U.S. companies are playing catch-up. A group called the Cross-Industry Working Team -- including American Express, Apple, AT&ampT, McCaw Cellular, Citicorp and NYNEX, among other heavy hitters -- recently released a white paper outlining the need for digital payment, as well as some of the critical challenges facing what amounts to a brand-new currency.

Security, anonymity, reliability and double-spending are the main concerns, but more fundamental questions beg answers, like: Who exactly backs digital cash, and who is responsible when it disappears accidentally in the network?

Most players aren't waiting for all the problems to be solved before they forge ahead. "There is no lack of people announcing" new systems, said Dan Schutzer, vice president of Citicorp's Technology Office.

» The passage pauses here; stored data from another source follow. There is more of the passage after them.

(* ===== verification/GoSort.v ===== *)
(** The binary search of Go's package [sort], as the source calls it. *)

From S2P Require Import Prelude.

Local Open Scope Z_scope.

(** [sort.Search]: binary search over [i, j) for an index where [f] starts to hold. *)
Fixpoint sort_Search_loop (fuel : nat) (f : Z -> bool) (i j : Z) : Z :=
  match fuel with
  | O => i
  | S fuel =>
      if i <? j then
        let h := (i + j) / 2 in
        if f h then sort_Search_loop fuel f i h else sort_Search_loop fuel f (h + 1) j
      else i
  end.

Definition sort_Search (n : Z) (f : Z -> bool) : Z := sort_Search_loop (Z.to_nat n) f 0 n.

Lemma sort_Search_loop_spec f fuel i j :
  0 <= i <= j -> (Z.to_nat (j - i) <= fuel)%nat ->
  let h := sort_Search_loop fuel f i j in
  i <= h <= j /\ (h = j \/ f h = true) /\ (h = i \/ f (h - 1) = false).
Proof.
  revert i j. induction fuel as [|fuel IH]; intros i j Hij Hf; cbn [sort_Search_loop].
  { replace j with i by lia. auto with lia. }
  case_test; [|split_and!; [lia|lia|left; lia|by left]].
  assert (i <= (i + j) / 2 < j) as Hh by (split; [apply Z.div_le_lower_bound|apply Z.div_lt_upper_bound]; lia).
  destruct (f ((i + j) / 2)) eqn:Ef.
  - destruct (IH i ((i + j) / 2)) as (H1 & H2 & H3); [lia|lia|]. split_and!; [lia|lia| |done].
    right. destruct H2 as [->|]; done.
  - destruct (IH ((i + j) / 2 + 1) j) as (H1 & H2 & H3); [lia|lia|]. split_and!; [lia|lia|done|].
    right. destruct H3 as [->|]; [|done]. by replace ((i + j) / 2 + 1 - 1) with ((i + j) / 2) by lia.
Qed.

Lemma sort_Search_spec n f :
  0 <= n ->
  let h := sort_Search n f in
  0 <= h <= n /\ (h = n \/ f h = true) /\ (h = 0 \/ f (h - 1) = false).
Proof. intros Hn. apply sort_Search_loop_spec; lia. Qed.

(** When [f] is monotone, the result is the first index where it holds. *)
Lemma sort_Search_first n f h :
  0 <= n -> (forall i j, 0 <= i <= j -> j < n -> f i = true -> f j = true) ->
  0 <= h <= n -> (forall i, 0 <= i < h -> f i = false) -> (h < n -> f h = true) ->
  sort_Search n f = h.
Proof.
  intros Hn Hm Hh Hlo Hhi. destruct (sort_Search_spec n f Hn) as (H1 & H2 & H3).
  cbv zeta in *. set (r := sort_Search n f) in *.
  destruct (Z.lt_trichotomy r h) as [Hlt|[|Hgt]]; [|done|].
  - rewrite Hlo in H2 by lia. destruct H2; [lia|done].
  - destruct H3 as [|H3]; [lia|]. rewrite (Hm h (r - 1)) in H3; [done|lia..|]. apply Hhi. lia.
Qed.
Definition AddDBColumnStats (c rowsDiff keyBytesDiff valueBytesDiff now : Z) s : result InternalState :=
  updateColumn c (fun dc => mkColumn (col_Name dc) (col_Version dc) (i64 (col_Rows dc + rowsDiff))
    (i64 (col_KeyBytes dc + keyBytesDiff)) (i64 (col_ValueBytes dc + valueBytesDiff)) now) s.

Definition SetDBColumnStats (c rows keyBytes valueBytes now : Z) s : result InternalState :=
  updateColumn c (fun dc => mkColumn (col_Name dc) (col_Version dc) rows keyBytes valueBytes now) s.

Definition GetDBColumnStatValues (c : Z) s : result (Z * Z * Z) :=
  if c <? zlen (is_DbColumns s) then
    let! dc := index (is_DbColumns s) c in
    Ok (col_Rows dc, col_KeyBytes dc, col_ValueBytes dc)
  else Ok (0, 0, 0).

Definition DBSizeTotal s : Z :=
  foldl (fun total c => i64 (total + i64 (col_KeyBytes c + col_ValueBytes c))) 0 (is_DbColumns s).

(** ** Block times *)

Definition GetBlockTime (height : Z) s : Z :=
  if height <? zlen (is_BlockTimes s) then default 0 (is_BlockTimes s !! Z.to_nat height) else 0.

Definition GetLastBlockTime s : Z := default 0 (last (is_BlockTimes s)).

Definition avgBlockPeriodSample : Z := 100.

Definition computeAvgBlockPeriod s : InternalState :=
  let last := zlen (is_BlockTimes s) - 1 in
  let first := last - avgBlockPeriodSample - 1 in
  if first <? 0 then s
  else
    let tl := default 0 (is_BlockTimes s !! Z.to_nat last) in
    let tf := default 0 (is_BlockTimes s !! Z.to_nat first) in
    if tl <=? tf then s
    else
      let span := u32 (tl - tf) in
      set_times (is_BlockTimes s) (span / avgBlockPeriodSample) (Some (span, last - first)) s.

Definition SetBlockTimes (blockTimes : list Z) s : InternalState :=
  let ts := if zlen (is_BlockTimes s) <? zlen blockTimes then blockTimes
            else blockTimes ++ drop (length blockTimes) (is_BlockTimes s) in
  computeAvgBlockPeriod (set_times ts (is_AvgBlockPeriod s) (is_AvgBlockPeriodSeconds s) s).
(* ===== verification/Sync.v ===== *)
(** Synchronisation of the index with the backend ([db/sync.go]): the sequential path of
    [resyncIndex] for Bitcoin-type coins, with the handling of forks and of blocks that
    disappear while they are fetched.

    The index is the class [ChainIndex], the operations of the database that [SyncWorker]
    calls. The backend is a [World]: it may answer every call differently, so chains that
    reorganise during a sync are covered. The goroutine [getBlockChain] never looks at the
    index and only sends blocks and one final error, so the sequence it sends is computed
    first and then connected. Shutdown signals, metrics and logging are not modelled. *)

From S2P Require Import Prelude Codec Parser InternalState.
From Stdlib Require Strings.String Strings.Ascii.

Local Open Scope Z_scope.

(** ** Interfaces *)

(** The index, as the sync worker uses it. A disconnect that fails may have disconnected
    blocks. *)
Class ChainIndex := {
  ix : Type;
  ix_GetBestBlock : ix -> result (Z * bytes);
  ix_GetBlockHash : ix -> Z -> result bytes;
  ix_ConnectBlock : ix -> Block -> result ix;
  ix_DisconnectBlocks : ix -> Z -> Z -> ix * result unit;
}.

(** The answers of the backend to one call. *)
Record Snapshot := mkSnapshot {
  sn_BestBlockHash : goerror + bytes;
  sn_BestBlockHeight : goerror + Z;
  sn_BlockHash : Z -> goerror + bytes;
  sn_Block : bytes -> Z -> goerror + Block;
  sn_BackendInfo : BackendInfo;
  sn_Clock : Z;
}.

(** The snapshot the n-th call sees. *)
Definition World := nat -> Snapshot.

Inductive SyncError :=
| syncNotNeeded
| errFork
| errResync
| errBackend (e : goerror)       (* an error of the backend or of the database *)
| crashed.                       (* a run-time panic *)

#[export] Instance SyncError_eq_decision : EqDecision SyncError.
Proof. solve_decision. Defined.

Record SyncConfig := mkSyncConfig {
  cfg_syncWorkers : Z;
  cfg_TipRecheckThreshold : Z;
  cfg_MaxStallDuration : Z;
}.

(** ** Errors worth a retry *)

Definition lowerAscii (c : Ascii.ascii) : Ascii.ascii :=
  let n := Ascii.nat_of_ascii c in
  if ((65 <=? n) && (n <=? 90))%nat then Ascii.ascii_of_nat (n + 32) else c.

Fixpoint ToLower (s : string) : string :=
  match s with
  | EmptyString => EmptyString
  | String c s => String (lowerAscii c) (ToLower s)
  end.

(** [strings.Contains] *)
Fixpoint Contains (s pat : string) : bool :=
  String.prefix pat s || match s with EmptyString => false | String _ s => Contains s pat end.

Definition retryableMessages : list string :=
  ["connection reset by peer"; "connection refused"; "broken pipe"; "connection lost"; "client is closed";
   "i/o timeout"; "request timed out"; "429 too many requests"; "502 bad gateway"; "503 service unavailable";
   "504 gateway timeout"; "header not found"; "block not found"]%string.

Definition isRetryableGetBlockError (e : goerror) : bool :=
  match e with
  | ErrBlockNotFound => true
  | ErrNetwork => true
  | ErrMsg m => existsb (Contains (ToLower m)) retryableMessages
  | _ => false
  end.

Section Sync.
Context {P : ChainParser} {I : ChainIndex} (w : World) (cfg : SyncConfig).

(** ** Fetching one block *)

(** What the inner loop of [getBlockChain] ends with. *)
Inductive Fetched :=
| FBlock (b : Block)
| FEnd                           (* past the tip *)
| FError (e : SyncError).

(** The result and the number of the next call. *)
Definition shouldRestartSyncOnMissingBlock (height : Z) (expectedHash : bytes) (t : nat)
    : (goerror + bool) * nat :=
  if bool_decide (expectedHash = []) then (inr false, t)
  else
    match sn_BestBlockHeight (w t) with
    | inl e => (inl e, S t)
    | inr bestHeight =>
        if bestHeight <? height then (inr false, S t)
        else
          match sn_BlockHash (w (S t)) height with
          | inl ErrBlockNotFound => (inr false, S (S t))
          | inl e => (inl e, S (S t))
          | inr currentHash => (inr (negb (bool_decide (currentHash = expectedHash))), S (S t))
          end
    end.

Definition onRetryableMiss (retries threshold height : Z) (hash : bytes) (t : nat)
    : Z * ((goerror + bool) * nat) :=
  let retries := retries + 1 in
  (retries,
   if retries <? threshold then (inr false, t) else shouldRestartSyncOnMissingBlock height hash t).

Definition recheckThreshold : Z := if cfg_TipRecheckThreshold cfg <=? 0 then 1 else cfg_TipRecheckThreshold cfg.

(** At the end of the chain nothing is left to fetch: [Some] is the way the loop ends. *)
Definition pastTip (hash : bytes) (height : Z) (t : nat) : option Fetched * nat :=
  match sn_BestBlockHeight (w t) with
  | inl e => (Some (FError (errBackend e)), S t)
  | inr bestHeight =>
      if (bestHeight <? height) && bool_decide (hash = []) then (Some FEnd, S t) else (None, S t)
  end.

(** The inner loop of [getBlockChain]; [None] when the fuel does not suffice. *)
Fixpoint fetchBlock (fuel : nat) (hash : bytes) (height retries loopStart : Z) (t : nat)
    : option (Fetched * nat) :=
  match fuel with
  | O => None
  | S fuel =>
      let tipCached := bool_decide (GetChainType = ChainEthereumType) in
      let '(ended, t) :=
        if tipCached && bool_decide (hash = []) && (retries =? 0) then pastTip hash height t else (None, t) in
      match ended with
      | Some r => Some (r, t)
      | None =>
          match sn_Block (w t) hash height with
          | inr block => Some (FBlock block, S t)
          | inl err =>
              let notFound := bool_decide (err = ErrBlockNotFound) in
              let '(ended, t) :=
                if (retries =? 0) && notFound then pastTip hash height (S t) else (None, S t) in
              match ended with
              | Some r => Some (r, t)
              | None =>
                  if negb (isRetryableGetBlockError err) then Some (FError (errBackend err), t)
                  else
                    let '(retries, (check, t)) := onRetryableMiss retries recheckThreshold height hash t in
                    match check with
                    | inl e => Some (FError (errBackend e), t)
                    | inr true => Some (FError errResync, t)
                    | inr false =>
                        if (0 <? cfg_MaxStallDuration cfg) &&
                           (cfg_MaxStallDuration cfg <=? sn_Clock (w t) - loopStart)
                        then Some (FError errResync, t)
                        else fetchBlock fuel hash height retries loopStart t
                    end
              end
          end
      end
  end.

(** ** The sequence of blocks *)

Definition fallBehindCheckBlocks : Z := 100.

Definition sequentialFallBehindGap : Z :=
  if (cfg_syncWorkers cfg <=? 1) || bool_decide (GetChainType <> ChainEthereumType) then 0
  else
    let gap := u32 (u32 (cfg_syncWorkers cfg) * 4) in
    if gap <? 64 then 64 else gap.

(** The probe after [fallBehindCheckBlocks] blocks; an error of it is ignored. *)
Definition fellBehind (height : Z) (t : nat) : bool :=
  match sn_BestBlockHeight (w t) with
  | inl _ => false
  | inr bestHeight => (height <? bestHeight) && (sequentialFallBehindGap <? bestHeight - height)
  end.

(** What is sent on the channel: blocks, and at most one error at the end. *)
Fixpoint getBlockChain (fuel : nat) (hash : bytes) (height : Z) (prevHash : bytes) (sinceCheck : Z) (t : nat)
    : option (list (SyncError + Block) * nat) :=
  match fuel with
  | O => None
  | S fuel' =>
      match fetchBlock fuel hash height 0 (sn_Clock (w t)) t with
      | None => None
      | Some (FEnd, t) => Some ([], t)
      | Some (FError e, t) => Some ([inl e], t)
      | Some (FBlock block, t) =>
          if negb (bool_decide (blk_Prev block = [])) && negb (bool_decide (prevHash = [])) &&
             negb (bool_decide (prevHash = blk_Prev block))
          then Some ([inl errFork], t)
          else
            let height := u32 (height + 1) in
            let check := (0 <? sequentialFallBehindGap) && (fallBehindCheckBlocks <=? sinceCheck + 1) in
            if check && fellBehind height t then Some ([inr block; inl errResync], S t)
            else
              match getBlockChain fuel' (blk_Next block) height (blk_Hash block)
                      (if check then 0 else sinceCheck + 1) (if check then S t else t) with
              | None => None
              | Some (rest, t) => Some (inr block :: rest, t)
              end
      end
  end.

(** ** Connecting *)

Record SyncState := mkSync {
  ss_index : ix;
  ss_time : nat;
  ss_startHeight : Z;
  ss_newBlocks : list Block;      (* the calls of [onNewBlock] *)
}.

Definition setIndex (s : ix) (st : SyncState) : SyncState :=
  mkSync s (ss_time st) (ss_startHeight st) (ss_newBlocks st).

Definition setTime (t : nat) (st : SyncState) : SyncState :=
  mkSync (ss_index st) t (ss_startHeight st) (ss_newBlocks st).

Definition setStart (h : Z) (st : SyncState) : SyncState :=
  mkSync (ss_index st) (ss_time st) h (ss_newBlocks st).

(** The outcome of a call: [Returned None] is the return of nil. *)
Inductive Outcome := Returned (e : option SyncError) | OutOfFuel.

(** The loop over the channel. *)
Fixpoint connectAll (results : list (SyncError + Block)) (st : SyncState) : option SyncError * SyncState :=
  match results with
  | [] => (None, st)
  | inl e :: _ => (Some e, st)
  | inr block :: results =>
      match ix_ConnectBlock (ss_index st) block with
      | Ok s => connectAll results (mkSync s (ss_time st) (ss_startHeight st) (ss_newBlocks st ++ [block]))
      | Err e => (Some (errBackend e), st)
      | Panic => (Some crashed, st)
      end
  end.

Definition connectBlocks (fuel : nat) (startHash : bytes) (st : SyncState) : Outcome * SyncState :=
  match getBlockChain fuel startHash (ss_startHeight st) [] 0 (ss_time st) with
  | None => (OutOfFuel, st)
  | Some (results, t) => let '(e, st) := connectAll results (setTime t st) in (Returned e, st)
  end.

(** ** Forks *)

(** The loop that looks for the last common block: the height where it stops. *)
Fixpoint findFork (fuel : nat) (s : ix) (height : Z) (t : nat) : option ((SyncError + Z) * nat) :=
  match fuel with
  | O => None
  | S fuel =>
      match ix_GetBlockHash s height with
      | Err e => Some (inl (errBackend e), t)
      | Panic => Some (inl crashed, t)
      | Ok local =>
          if bool_decide (local = []) then Some (inr height, t)
          else
            match sn_BlockHash (w t) height with
            | inl ErrBlockNotFound => findFork fuel s (u32 (height - 1)) (S t)
            | inl e => Some (inl (errBackend e), S t)
            | inr remote =>
                if bool_decide (local = remote) then Some (inr height, S t)
                else findFork fuel s (u32 (height - 1)) (S t)
            end
      end
  end.

(** The remote hash at a height; a block that is not found counts as the empty hash. *)
Definition remoteHashAt (height : Z) (t : nat) : goerror + bytes :=
  match sn_BlockHash (w t) height with
  | inl ErrBlockNotFound => inr []
  | r => r
  end.

(** [resyncIndex] and [handleFork], which call each other, for Bitcoin-type coins after the
    initial sync: [useParallel] is false then and the tip is not cached. *)
Fixpoint resyncIndex (fuel : nat) (st : SyncState) : Outcome * SyncState :=
  match fuel with
  | O => (OutOfFuel, st)
  | S fuel' =>
      let fail e st := (Returned (Some e), st) in
      let t := ss_time st in
      match sn_BestBlockHash (w t) with
      | inl e => fail (errBackend e) (setTime (S t) st)
      | inr remoteBestHash =>
          let st := setTime (S t) st in
          match ix_GetBestBlock (ss_index st) with
          | Err e => fail (errBackend e) st
          | Panic => fail crashed st
          | Ok (localBestHeight, localBestHash) =>
              if bool_decide (localBestHash = remoteBestHash) then fail syncNotNeeded st
              else
                let sequential st :=
                  match sn_BlockHash (w (ss_time st)) (ss_startHeight st) with
                  | inl e => fail (errBackend e) (setTime (S (ss_time st)) st)
                  | inr startHash =>
                      match connectBlocks fuel startHash (setTime (S (ss_time st)) st) with
                      | (Returned (Some errFork), st) | (Returned (Some errResync), st) => resyncIndex fuel' st
                      | r => r
                      end
                  end in
                if bool_decide (localBestHash = []) then sequential st
                else
                  match remoteHashAt localBestHeight (ss_time st) with
                  | inl e => fail (errBackend e) (setTime (S (ss_time st)) st)
                  | inr remoteHash =>
                      let st := setTime (S (ss_time st)) st in
                      if bool_decide (remoteHash = localBestHash)
                      then sequential (setStart (u32 (localBestHeight + 1)) st)
                      else
                        match findFork fuel (ss_index st) (u32 (localBestHeight - 1)) (ss_time st) with
                        | None => (OutOfFuel, st)
                        | Some (inl e, t) => fail e (setTime t st)
                        | Some (inr height, t) =>
                            let '(s, r) := ix_DisconnectBlocks (ss_index st) (u32 (height + 1)) localBestHeight in
                            let st := setIndex s (setTime t st) in
                            match r with
                            | Ok _ => resyncIndex fuel' st
                            | Err e => fail (errBackend e) st
                            | Panic => fail crashed st
                            end
                        end
                  end
          end
      end
  end.

(** [ResyncIndex] with the internal state; the clock is read with the last call. *)
Definition ResyncIndex (fuel : nat) (ist : InternalState) (st : SyncState)
    : Outcome * SyncState * InternalState :=
  let ist := StartedSync (sn_Clock (w (ss_time st))) ist in
  let '(out, st) := resyncIndex fuel st in
  let snap := w (ss_time st) in
  let ist := SetBackendInfo (sn_BackendInfo snap) (sn_Clock snap) ist in
  let st := setTime (S (ss_time st)) st in
  match out with
  | Returned None =>
      match ix_GetBestBlock (ss_index st) with
      | Ok (bh, _) => (Returned None, st, FinishedSync bh (sn_Clock snap) ist)
      | Err e => (Returned (Some (errBackend e)), st, ist)
      | Panic => (Returned (Some crashed), st, ist)
      end
  | Returned (Some syncNotNeeded) => (Returned None, st, FinishedSyncNoChange ist)
  | _ => (out, st, ist)
  end.

End Sync.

Citicorp is working on an electronic checkbook that would rely on digital signatures much like the ones on today's personal checks. Schutzer is also very interested in so-called "smart" cards, which carry a processor.

"It would be like a Metro card, but a little more sophisticated," said Schutzer. Cards like these could be charged at an automatic teller and run down like a debit card at other locations -- even plugged into personal computers to supply digital payment over the Net.

Visa International and Mastercard are jointly working on specifications for a global smart debit card, but company officials say it won't be in use until 1996 -- maybe.

AT&ampT Bell Laboratories is developing an anonymous credit card that would encrypt and split transaction information into numerous pieces, held by different parties. AT&ampT's David Kristol said the research is in its infancy.

A small Germantown, Md., company, Software Agents Inc., is already online with its own digital money called NetCash. Rather than try to compete with larger and more complex systems yet to come, NetCash is designed for small-scale "pocket change" use: 25 cents to $100.

To get NetCash, users dial a "pay-per-call" 900 number. Each call bills $10 to the user's phone bill while an equivalent number of NetCash coupons are sent via E-mail to his computer. In turn, the user can send the coupon to on-line stores who validate it with a central computer at Software Agents. The company then cancels the spent coupon and issues a new one to the merchant.

The coupons are redeemable for cash, but there is a hefty 20 percent service charge -- mainly to pay for the 900 number. "A lot of people keep NetCash in circulation," said Bob Houston, founder of Software Agents. About $10,000 in his digital money is out on the network.

Houston's scheme is not tightly secure, nor anonymous -- that would be costly to install. In fact, his company isn't making much money providing the service.

It's still not clear where the profit margins lie in the digital cash business.

Upscale online systems will require heavy computational power and personnel for verification. But experts warn that the technology will have to be cheap and easy to use in order to work.